Could you please return each line of the data that has the word "subst"?

Collected data
_ _ _ _ _
(* ===== verification/FarmSpec.v ===== *)
(** * The measurement farm: nothing is lost in a clean run *)

From S2P Require Import Prelude PyFloat PyText Corpus Measure MeasureSpec Farm.

(** ** Names of parts *)

Lemma strip_prefix_Some p : ∀ s r, strip_prefix p s = Some r ↔ s = p +:+ r.
Proof.
  induction p as [|a p IH]; intros s r.
  - simpl. split; [by intros [= ->]|]. intros ->. by destruct r.
  - destruct s as [|b s]; simpl; [split; [done|]; by intros [=]|].
    change (String a p +:+ r) with (String a (p +:+ r)).
    case_decide as Hab; [subst b; rewrite IH|]; split; congruence.
Qed.

Lemma str_contains_spec q s : str_contains q s = true ↔ ∃ a b, s = a +:+ (q +:+ b).
Proof.
  split.
  - induction s as [|c s IH]; cbn [str_contains]; intros [H|H]%orb_true_iff.
    + unfold startswith in H. destruct (strip_prefix q "") as [r|] eqn:E; [|done].
      apply strip_prefix_Some in E. by exists "", r.
    + done.
    + unfold startswith in H. destruct (strip_prefix q (String c s)) as [r|] eqn:E; [|done].
      apply strip_prefix_Some in E. by exists "", r.
    + destruct (IH H) as (a & b & ->). by exists (String c a), b.
  - intros (a & b & ->). induction a as [|c a IH].
    + change ("" +:+ (q +:+ b)) with (q +:+ b).
      assert (startswith (q +:+ b) q = true) as Hs.
      { unfold startswith. by rewrite (proj2 (strip_prefix_Some q (q +:+ b) b)). }
      destruct (q +:+ b) as [|d s]; cbn [str_contains]; by rewrite Hs.
    + change (String c a +:+ (q +:+ b)) with (String c (a +:+ (q +:+ b))). cbn [str_contains].
      by rewrite IH, orb_true_r.
Qed.

Lemma str_ends_spec p s : str_ends p s = true ↔ ∃ a, s = a +:+ p.
Proof.
  split.
  - induction s as [|c s IH]; cbn [str_ends]; intros [H|H]%orb_true_iff.
    + apply bool_decide_eq_true in H. by exists "".
    + done.
    + apply bool_decide_eq_true in H. by exists "".
    + destruct (IH H) as (a & ->). by exists (String c a).
  - intros (a & ->). induction a as [|c a IH].
    + change ("" +:+ p) with p. destruct p; cbn [str_ends]; by rewrite bool_decide_true.
    + change (String c a +:+ p) with (String c (a +:+ p)). cbn [str_ends]. by rewrite IH, orb_true_r.
Qed.

Lemma last_char a : ∀ b c d, a +:+ String c "" = b +:+ String d "" → c = d.
Proof.
  induction a as [|x a IH]; intros [|y b] c d H; try (injection H; intros; subst; done).
  - injection H as _ H. by destruct b.
  - injection H as _ H. by destruct a.
  - injection H as _ H. by eapply IH.
Qed.

(** A file of programs: it ends in [.json] and has no [_part_] nor slash. *)
Definition good_name (f : string) : Prop :=
  is_json f = true ∧ str_contains "_part_" f = false ∧ str_mem "/" f = false.

Lemma head_sorted l f : head (sort_strings l) = Some f → f ∈ l.
Proof.
  intros Hf. assert (f ∈ sort_strings l) as Hin by (destruct (sort_strings l); [done|injection Hf as ->; left]).
  unfold sort_strings in Hin. by rewrite merge_sort_Permutation in Hin.
Qed.

Section Names.
Context (f : string) (Hf : good_name f).

Lemma good_not_part : is_part f = false.
Proof using Hf.
  destruct Hf as (_ & Hp & _). unfold is_part. apply not_true_iff_false. intros H.
  apply str_contains_spec in H as (a & b & H). assert (str_contains "_part_" f = true); [|congruence].
  apply str_contains_spec. exists (a +:+ ".json"), b. rewrite H. by rewrite <-append_assoc.
Qed.

Lemma good_not_part_0 : str_contains "_part_0" f = false.
Proof using Hf.
  destruct Hf as (_ & Hp & _). apply not_true_iff_false. intros H.
  apply str_contains_spec in H as (a & b & H). assert (str_contains "_part_" f = true); [|congruence].
  apply str_contains_spec. exists a, ("0" +:+ b). rewrite H. done.
Qed.

Lemma good_basename : basename f = f.
Proof using Hf. destruct Hf as (_ & _ & H). unfold basename. by rewrite rsplit1_none. Qed.

Lemma part_digit i : (0 ≤ i < n_part)%Z → ∃ c, pretty i = String c "" ∧ c ≠ "n"%char.
Proof.
  unfold n_part. intros Hi. assert (i = 0 ∨ i = 1 ∨ i = 2 ∨ i = 3 ∨ i = 4 ∨ i = 5)%Z as H by lia.
  destruct H as [->|[->|[->|[->|[->| ->]]]]]; by eexists.
Qed.

Lemma part_is_part i : is_part (part_name f i) = true.
Proof using Hf.
  destruct Hf as (Hj & _). apply str_ends_spec in Hj as (a & Hj). apply str_contains_spec.
  exists a, (pretty i). unfold part_name. rewrite Hj. by rewrite <-!append_assoc.
Qed.

Lemma part_not_json i : (0 ≤ i < n_part)%Z → is_json (part_name f i) = false.
Proof.
  intros Hi. apply not_true_iff_false. intros H. apply str_ends_spec in H as (a & H).
  destruct (part_digit i Hi) as (c & Hc & Hn). apply Hn. apply (last_char (f +:+ "_part_") (a +:+ ".jso")).
  unfold part_name in H. rewrite Hc in H. by rewrite <-!append_assoc.
Qed.
End Names.

Lemma part_name_inj f g i j :
  (0 ≤ i < n_part)%Z → (0 ≤ j < n_part)%Z → part_name f i = part_name g j → f = g ∧ i = j.
Proof.
  intros Hi Hj H. destruct (part_digit i Hi) as (c & Hc & _), (part_digit j Hj) as (d & Hd & _).
  unfold part_name in H. rewrite !append_assoc in H.
  assert (f +:+ "_part_" = g +:+ "_part_") as Hfg.
  { rewrite Hc, Hd in H. rewrite <-(drop_last_app (f +:+ "_part_") (String c "")), H. exact (drop_last_app _ (String d "")). }
  split.
  - rewrite <-(drop_last_app f "_part_"), Hfg. apply drop_last_app.
  - rewrite Hfg in H. apply (inj (String.append _)) in H. by apply (inj pretty) in H.
Qed.

(** Concatenations of the same lists are permutations of each other. *)
Lemma perm_nil_r {A} (l k : list A) : l ++ [] ≡ₚ k ++ [] → l ≡ₚ k.
Proof. by rewrite !app_nil_r. Qed.

Ltac solve_perm :=
  apply perm_nil_r; rewrite <-?app_assoc;
  repeat first
    [ match goal with |- ?a ++ _ ≡ₚ ?a ++ _ => apply Permutation_app_head end
    | match goal with |- ?a ++ _ ≡ₚ _ => rewrite (Permutation_app_swap_app _ a _) end ];
  reflexivity.

Ltac farm_simpl :=
  cbn [to_measure_dir to_measure_bak gpu_dirs measured_tmp dirs divider workers merger
       measured_part measured fst snd] in *.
_ _ _ _ _
_SOLUTION FOR THIS TASK_:
    case_decide as Hab; [subst b; rewrite IH|]; split; congruence.
  induction a as [|x a IH]; intros [|y b] c d H; try (injection H; intros; subst; done).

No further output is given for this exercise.